Am 1. August habe ich mir wieder einmal eine Rede angehört. Und zwar hat Abt Martin Werlen mit zwei Jugendlichen zusammen an der Bundesfeier in Zürich eine Ansprache gehalten. Die Alphornbläser, Fahnenschwinger, Bölllerschüsse und Jodler wurden nicht nur bei den Touristen sondern auch den zahlreich anwesenden Rentnern mit Augenwasser quittiert. Ich bin nur wegen der Ansprache gekommen, konnte mich aber auch kurz im nostalgischen Schwelgen in alten Zeiten erwischen. Während die Touristen zum Jodeln mit den Fingern geschnippt haben.

Die Ansprache von Jan Lobsiger (Stift Auszubildender bei der ZKB), Paula Stocker (Kanti-Schülerin) und Abt Martin wurde zum Thema „miteinander“ gehalten. Eigentlich eine gute Sache. Sind doch gerade unsere kleinräumlichen, föderalistischen Strukturen prädestiniert für das gegenseitige Helfen. Diese kleinen Aufmerksamkeiten im Alltag, das aufeinander achtgeben. Ohne, dass dies staatlich verordnet werden müsste oder könnte. Das ist für mich echte Solidarität. Und dies ist bei der Ansprache gut angekommen.

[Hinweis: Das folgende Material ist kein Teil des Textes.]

(* ===== verification/FleetExamples.v ===== *)
(** * Evictions are bounded

    What one tick of the eviction of [Fleet] asks of the API server, whatever it is answered. *)

From S2P Require Import Prelude Prog Api Store DrbdAlloc Kube GoFloat GoTime Dispatcher Snapshots Fleet.

Definition eviction (n : NodeObject) : fcall := UpdateNode (Evict.with_nc_Flags n (nc_Flags n ++ [NodeFlagEvicted])).

(** Failures do not stop the tick: every node that is due is asked for, in order, and nothing else. *)
Lemma process_all_calls oracle nodes extras d now :
  calls_of oracle (Evict.process_all nodes extras d now) = eviction <$> filter (fun n => Evict.evictable n extras d now = true) nodes.
Proof.
  induction nodes as [|n nodes IH]; [done|]. cbn [Evict.process_all].
  destruct (calls_of_bind oracle (Evict.processNode n extras d now) (fun _ => Evict.process_all nodes extras d now)) as [a ->].
  rewrite IH. rewrite filter_cons. unfold Evict.processNode. by destruct (Evict.evictable n extras d now).
Qed.

(** The settings of a node: its own, those of the cluster, or the defaults. *)
Definition limit_of (n : NodeObject) (extras : gmap string string) : Z :=
  Evict.resolveIntProp (nc_Props n) extras Evict.PropAutoEvictMaxDisconnectedNodes Evict.DefaultAutoEvictMaxDisconnectedNodes.
Definition window_of (n : NodeObject) (extras : gmap string string) : Z :=
  Evict.resolveDurationMinutesProp (nc_Props n) extras Evict.PropAutoEvictAfterTime Evict.DefaultAutoEvictAfterTimeMinutes.
Definition eviction_allowed (n : NodeObject) (extras : gmap string string) : Prop :=
  Evict.resolveBoolProp (nc_Props n) extras Evict.PropAutoEvictAllowEviction Evict.DefaultAutoEvictAllowEviction = true.
(** A node that is to be evicted. *)
Definition due (nodes : list NodeObject) (extras : gmap string string) (now : Z) (n : NodeObject) : Prop :=
  NodeFlagEvicted ∉ nc_Flags n /\ eviction_allowed n extras /\ nc_ConnectionStatus n = Heartbeat.NodeConnectionStatusOffline
  /\ (exists t, nc_LastHeartbeatTime n = Some t /\ window_of n extras <= time_Sub now t)
  /\ Evict.countDisconnected nodes <= limit_of n extras.
Lemma evictable_due nodes extras now n : Evict.evictable n extras (Evict.countDisconnected nodes) now = true <-> due nodes extras now n.
Proof.
  unfold Evict.evictable, due, eviction_allowed, limit_of, window_of, Evict.isNodeOffline, Evict.hasBeenOfflineLongEnough.
  rewrite !andb_true_iff, !negb_true_iff, Contains_false, bool_decide_eq_true, bool_decide_eq_false, Z.nlt_ge.
  destruct (nc_LastHeartbeatTime n) as [t|]; [rewrite bool_decide_eq_true|]; naive_solver.
Qed.

Lemma filter_weaken {A} (P Q : A -> Prop) `{forall x, Decision (P x)} `{forall x, Decision (Q x)} (l : list A) :
  (forall x, x ∈ l -> P x -> Q x) -> filter P l ⊆+ filter Q l.
Proof.
  induction l as [|x l IH]; intros Hl; [done|]. rewrite !filter_cons. specialize (IH ltac:(set_solver)).
  destruct (decide (P x)) as [Hp|]; [rewrite (decide_True (P := Q x)) by (apply Hl; [by left|done]); by constructor|].
  destruct (decide (Q x)); [by constructor|done].
Qed.



(** * The controllers at work

    An executor of the programs of [Fleet] over the in-memory store and the placer, and what the
    controllers do in some clusters: a drain that goes on adding replicas, a drain that relies on a
    replica that is being deleted, names that are not spelled in lower case, and a rebalance that
    takes back what an operator has just asked for. *)

From S2P Require Import Prelude Prog Api Store DrbdAlloc Kube GoFloat GoTime CrdName Dispatcher Tiebreaker Snapshots Placer PlacerFacts PlacerProps Fleet FleetDrain.

(** ** The executor *)

(** The store, the replicas whose data is complete, and those that are being deleted: the object of
    a replica stays until its satellite has let go of it. *)
Record site := mkSite { s_store : InMemory; s_complete : gset (string * string); s_deleting : gset (string * string) }.

Definition object_name (r : Resource) : string := CrdName.Name (resourceCRDName (res_Name r) (res_NodeName r)).
Definition the_object (s : site) (r : Resource) : ResourceCR :=
  mkResourceCR (object_name r) (bool_decide (rKey r ∈ s_deleting s)) [] ∅
    (mkResourceSpec (res_Name r) (res_NodeName r) (res_Props r) (res_Flags r) "" [] None None None)
    (mkResourceStatus false None None None
       [mkResourceVolumeStatus 0 (if bool_decide (rKey r ∈ s_complete s) then "UpToDate" else "Inconsistent") ""] []).
Definition find_object (s : site) (name : string) : option Resource :=
  find (fun r => bool_decide (object_name r = name)) (Resources_List (im_resources (s_store s))).

Definition found {E A} (e : kerr) (r : result E A) : result kerr A := match r with Ok a => Ok a | Err _ => Err e end.
Definition node_object (n : Node) : NodeObject := mkNodeObject (node_Name n) (node_Flags n) (node_Props n) (node_ConnectionStatus n) None [].
Definition with_store (s : site) (st : InMemory) : site := mkSite st (s_complete s) (s_deleting s).
Definition with_groups (s : InMemory) (g : gmap string ResourceGroup) : InMemory :=
  mkInMemory (im_nodes s) (im_storagePools s) g (im_resourceDefinitions s) (im_resources s) (im_volumeDefinitions s)
    (im_snapshots s) (im_physicalDevices s) (im_controllerProps s) (im_storagePoolDefinitions s).
(** A deletion marks the object; the store shows the mark as a flag. *)
Definition mark_replica (s : site) (key : string * string) : site :=
  mkSite (with_resources (s_store s) (mkInMemoryResources
            (alter (fun r => with_res_spec r (res_Flags r ++ [ResourceFlagDelete]) (res_Props r)) key (res_m (im_resources (s_store s))))
            (res_volStates (im_resources (s_store s)))))
    (s_complete s) ({[key]} ∪ s_deleting s).

Definition answer (s : site) (c : fcall) : fanswer c * site :=
  let st := s_store s in
  match c with
  | GetNode name => (match im_nodes st !! name with Some n => Ok (node_object n) | None => Err KNotFound end, s)
  | ListNodes => (Ok (Nodes_List (H := example_uuid) (im_nodes st)), s)
  | ListReplicas => (Ok (Resources_List (im_resources st)), s)
  | ListReplicasOf rd => (Ok (Resources_ListByDefinition (im_resources st) rd), s)
  | GetDefinition rd => (found KNotFound (ResourceDefinitions_Get (im_resourceDefinitions st) rd), s)
  | ListDefinitions => (Ok (ResourceDefinitions_List (im_resourceDefinitions st)), s)
  | GetGroup name => (found KNotFound (ResourceGroups_Get (im_resourceGroups st) name), s)
  | UpdateGroup rg =>
      match ResourceGroups_Update (im_resourceGroups st) (Some rg) with
      | Ok g => (Ok tt, with_store s (with_groups st g))
      | Err _ => (Err KNotFound, s)
      end
  | GetControllerProps => (Ok (im_controllerProps st), s)
  | PlaceReplicas rd f =>
      let '(placed, want, e, st') := Place (Ops := @InMemory_ops example_uuid) (RE := Demo.no_regexp) id rd f st in
      ((placed, want, (fun _ => KOther) <$> e), with_store s st')
  | GetReplica name => (match find_object s name with Some r => Ok (the_object s r) | None => Err KNotFound end, s)
  | DeleteReplica x => (Ok tt, mark_replica s (rs_ResourceDefinitionName (rc_Spec x), rs_NodeName (rc_Spec x)))
  | UpdateReplica x =>
      (Ok tt, with_store s (with_resources st (mkInMemoryResources
        (alter (fun r => with_res_spec r (rs_Flags (rc_Spec x)) (rs_Props (rc_Spec x)))
           (rs_ResourceDefinitionName (rc_Spec x), rs_NodeName (rc_Spec x)) (res_m (im_resources st))) (res_volStates (im_resources st)))))
  | UpdateNode _ | PatchNodeStatus _ _ _ _ _ _ | UpdateDefinitionMeta _ _ | UpdateStoreReplica _ | UpdateDefinition _ => (Err KOther, s)
  | ListNodeObjects => (Ok (node_object <$> Nodes_List (H := example_uuid) (im_nodes st)), s)
  | GetControllerExtras => (Ok ∅, s)
  | GetDefinitionMeta _ => (Err KOther, s)
  | GetStoreReplica rd node => (found KNotFound (Resources_Get (im_resources st) rd node), s)
  | ListPools => (Ok (StoragePools_List (im_storagePools st)), s)
  | FNow => (0, s)
  end.

Fixpoint performs {A} (s : site) (p : prog fanswer A) : A * site :=
  match p with Ret a => (a, s) | Do c k => performs (answer s c).2 (k (answer s c).1) end.
(** The first calls only: what is left to do. *)
Fixpoint begins_with {A} (n : nat) (s : site) (p : prog fanswer A) : prog fanswer A * site :=
  match n, p with
  | S n, Do c k => begins_with n (answer s c).2 (k (answer s c).1)
  | _, _ => (p, s)
  end.

(** ** Clusters *)

Definition definition (name : string) : ResourceDefinition := mkResourceDefinition name "" "grp" ∅ None [] [] [] "" [] ∅.
Definition group (count : Z) (notes : gmap string string) : ResourceGroup :=
  mkResourceGroup "grp" "" ∅ (Some notes) (with_PlaceCount zero_filter count) [] "" 0 ∅ [] [].
Definition replica (rd node : string) (flags : list string) (props : gmap string string) : Resource :=
  mkResource rd node props flags zero_ResourceState "" None None false [] ∅ 0.

Definition cluster (nodes : list (string * list string)) (rg : ResourceGroup) (rd : string) (rows : list Resource) : InMemory :=
  mkInMemory (list_to_map ((fun '(n, fl) => (n, Demo.node n "a" fl)) <$> nodes))
    (list_to_map ((fun '(n, _) => ((n, "thin"), Demo.pool n "" 100)) <$> nodes))
    {["grp" := rg]} {[rd := definition rd]}
    (mkInMemoryResources (list_to_map ((fun r => (rKey r, r)) <$> rows)) ∅)
    {[(rd, 0) := mkVolumeDefinition 0 10 ∅ [] ""]} ∅ ∅ ∅ ∅.

Definition replica_nodes (s : site) (rd : string) : list string := res_NodeName <$> Resources_ListByDefinition (im_resources (s_store s)) rd.
Definition drain_of (node : string) (s : site) : site := (performs s (Drain.Reconcile node)).2.

(** Two copies wanted and two there; [n1] is evicted, and [n3], [n4] and [n5] are spare. *)
Definition spares : site :=
  mkSite (cluster [("n1", ["EVICTED"]); ("n2", []); ("n3", []); ("n4", []); ("n5", [])] (group 2 ∅) "pvc-1"
            [replica "pvc-1" "n1" [] ∅; replica "pvc-1" "n2" [] ∅]) {[("pvc-1", "n1"); ("pvc-1", "n2")]} ∅.

(** The target of a drain is not stable. The replacement is counted beside the replica it
    replaces as long as it is synchronising, so every pass asks for one replica more, until every
    spare node has one. *)
Theorem drain_fills_the_cluster :
  replica_nodes (drain_of "n1" spares) "pvc-1" = ["n1"; "n2"; "n3"]
  /\ replica_nodes (drain_of "n1" (drain_of "n1" spares)) "pvc-1" = ["n1"; "n2"; "n3"; "n4"]
  /\ replica_nodes (drain_of "n1" (drain_of "n1" (drain_of "n1" spares))) "pvc-1" = ["n1"; "n2"; "n3"; "n4"; "n5"].
Proof. split_and!; vm_compute; reflexivity. Qed.

(** [n1] is evicted; the copy on [n2] is being deleted. *)
Definition last_copy : site :=
  mark_replica (mkSite (cluster [("n1", ["EVICTED"]); ("n2", [])] (group 0 ∅) "pvc-1"
    [replica "pvc-1" "n1" [] ∅; replica "pvc-1" "n2" [] ∅]) {[("pvc-1", "n1"); ("pvc-1", "n2")]} ∅) ("pvc-1", "n2").

(** A drain counts a replica that is being deleted as the copy that replaces its own: after the
    pass no copy is left that nobody deletes. *)
Theorem drain_counts_a_deleted_replica :
  bool_decide (("pvc-1", "n1") ∈ s_deleting last_copy) = false
  /\ bool_decide (("pvc-1", "n1") ∈ s_deleting (drain_of "n1" last_copy)) = true
  /\ bool_decide (s_complete (drain_of "n1" last_copy) ⊆ s_deleting (drain_of "n1" last_copy)) = true.
Proof. split_and!; vm_compute; reflexivity. Qed.

(** A definition with capital letters: [n1] is lost, and [n2] was to be migrated to [n3]. *)
Definition capitals : site :=
  mkSite (cluster [("n1", ["LOST"]); ("n2", []); ("n3", [])] (group 0 ∅) "PVC-1"
            [replica "PVC-1" "n1" [] ∅; replica "PVC-1" "n2" [] ∅;
             replica "PVC-1" "n3" [] {[Migration.MigratingFromProp := "n2"]}])
    {[("PVC-1", "n1"); ("PVC-1", "n2"); ("PVC-1", "n3")]} ∅.
Definition migrated : site := (performs capitals (Migration.Reconcile (CrdName.Name "PVC-1.n3"))).2.

(** The controllers do not find the objects of definitions that are not spelled in lower case,
    because they look under the plain name and not under the one the store files them under. The
    replica of a lost node stays for ever, and a migration is declared complete without its source
    being removed. *)
Theorem capital_letters_are_not_found :
  (performs capitals (Drain.Reconcile "n1")).1 = Ok no_requeue
  /\ bool_decide (s_deleting (drain_of "n1" capitals) = ∅) = true
  /\ bool_decide (s_deleting migrated = ∅) = true
  /\ (rs_Props ∘ rc_Spec ∘ the_object migrated <$> find_object migrated (CrdName.Name "PVC-1.n3")) ≫= (.!! Migration.MigratingFromProp) = None.
Proof. split_and!; vm_compute; reflexivity. Qed.

(** ** A rebalance and an operator *)

Definition pending : gmap string string := {[Rebalance.AnnotationRGRebalancePending := "true"]}.
Definition asked (count : Z) : site -> site := fun s => with_store s (with_groups (s_store s) {["grp" := group count pending]}).
Definition two_nodes : site :=
  mkSite (cluster [("n1", []); ("n2", []); ("n3", [])] (group 1 pending) "pvc-1" [replica "pvc-1" "n1" [] ∅]) {[("pvc-1", "n1")]} ∅.

(** The pass is about to take its mark off when the operator asks for three replicas. *)
Definition interrupted : prog fanswer (result kerr ctrl_result * Rebalance.tracker) * site :=
  begins_with 8 two_nodes (Rebalance.Reconcile "grp" ∅).
Definition overwritten : site := (performs (asked 3 interrupted.2) interrupted.1).2.
Definition wanted (s : site) : option (Z * bool) :=
  (fun g => (PlaceCount (rg_SelectFilter g), bool_decide (notes (rg_Annotations g) !! Rebalance.AnnotationRGRebalancePending = None)))
  <$> im_resourceGroups (s_store s) !! "grp".

(** A rebalance pass takes its mark off by writing back the whole group as it was at its start:
    a change of the group made while the placer was at work is lost, and so is its mark. *)
Theorem rebalance_reverts_a_change :
  wanted (asked 3 interrupted.2) = Some (3, false) /\ wanted overwritten = Some (1, true).
Proof. split; vm_compute; reflexivity. Qed.

(** ** A drain under way *)

Module UnderWay.

Definition copy (node : string) : ResourceCR :=
  mkResourceCR (resourceCRDName "pvc-1" node) false [] ∅ (mkResourceSpec "pvc-1" node ∅ [] "" [] None None None)
    (mkResourceStatus false None None None [mkResourceVolumeStatus 0 "UpToDate" ""] []).
Definition start : fleet :=
  mkFleet [] {["pvc-1.n1" := copy "n1"; "pvc-1.n2" := copy "n2"]} {["n1"; "n2"]}.

Lemma object_cases b x : object_of "pvc-1" start b = Some x -> (b = "n1" \/ b = "n2") /\ x = copy b.
Proof.
  unfold object_of, start, resourceCRDName. cbn [f_objects]. intros [[E <-]|[_ [E <-]%lookup_singleton_Some]]%lookup_insert_Some.
  - apply (inj (String.append "pvc-1.") "n1" b) in E as <-. auto.
  - apply (inj (String.append "pvc-1.") "n2" b) in E as <-. auto.
Qed.

Lemma complete_cases b : complete "pvc-1" start b <-> b = "n1" \/ b = "n2".
Proof.
  split; [by intros (x & [? _]%object_cases & _)|]. intros [->| ->]; [exists (copy "n1")|exists (copy "n2")]; split; reflexivity.
Qed.

Lemma start_begins : begins "pvc-1" ∅ start.
Proof.
  apply mkBegins.
  - reflexivity.
  - intros name x. unfold start. cbn [f_objects]. by intros [[<- <-]|[_ [<- <-]%lookup_singleton_Some]]%lookup_insert_Some.
  - intros b (x & [_ ->]%object_cases & Hd). done.
  - intros b _. apply not_elem_of_empty.
  - intros b. rewrite complete_cases. unfold start. cbn [f_copies]. set_solver.
Qed.

Definition flagged : NodeObject := mkNodeObject "n1" ["EVICTED"] ∅ "" None [].
Definition reading : prog fanswer unit := pass_of (DrainNode "n1").

(** [n1] is evicted, and a pass over it has read the node. *)
Lemma running : exists s, rtc (dstep "pvc-1" ∅) (mkDrains start ∅) s /\ f_flagged (dr_fleet s) = ["n1"].
Proof.
  eexists. split.
  - eapply rtc_l; [apply (dstep_evict _ _ start ∅ "n1")|]. eapply rtc_l; [apply (dstep_start _ _ _ ∅ 0 (DrainNode "n1"))|].
    eapply rtc_l; [|apply rtc_refl]. eapply (dstep_call _ _ _ _ 0 (GetNode "n1") _ (Ok flagged)); [apply lookup_insert_eq|].
    apply fact_node; [reflexivity|intros _; cbn; by left|done].
  - reflexivity.
Qed.

End UnderWay.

Die beschriebene Situation aus dem Alltag mit einem Betrunkenen Afrikaner im Zug hat ein anderes Licht auf das „miteinander“ geworfen. Es braucht auch Geduld, etwas Mut und vor allem eine offene Einstellung. Und so sei auch Zürich: Offen für Menschen. Soweit einverstanden. Nur hätte der Vollständigkeitshalber auch auf die Grenzen dieser Offenheit eingegangen werden sollen. Denn die gibt es immer und ausnutzen lassen wollen wir uns ja auch nicht. Und ob wir diese offene Einstellung von jedem Mitmenschen erwarten oder sogar einfordern dürfen, ist noch eine andere Frage.

Aber wie gesagt, grundsätzlich denke ich ähnlich wie die drei Referenten. Auf fremde Menschen zugehen, das Gespräch suchen und voneinander lernen. Ich mache das häufig und habe beinahe immer tolle Erfahrungen damit gemacht.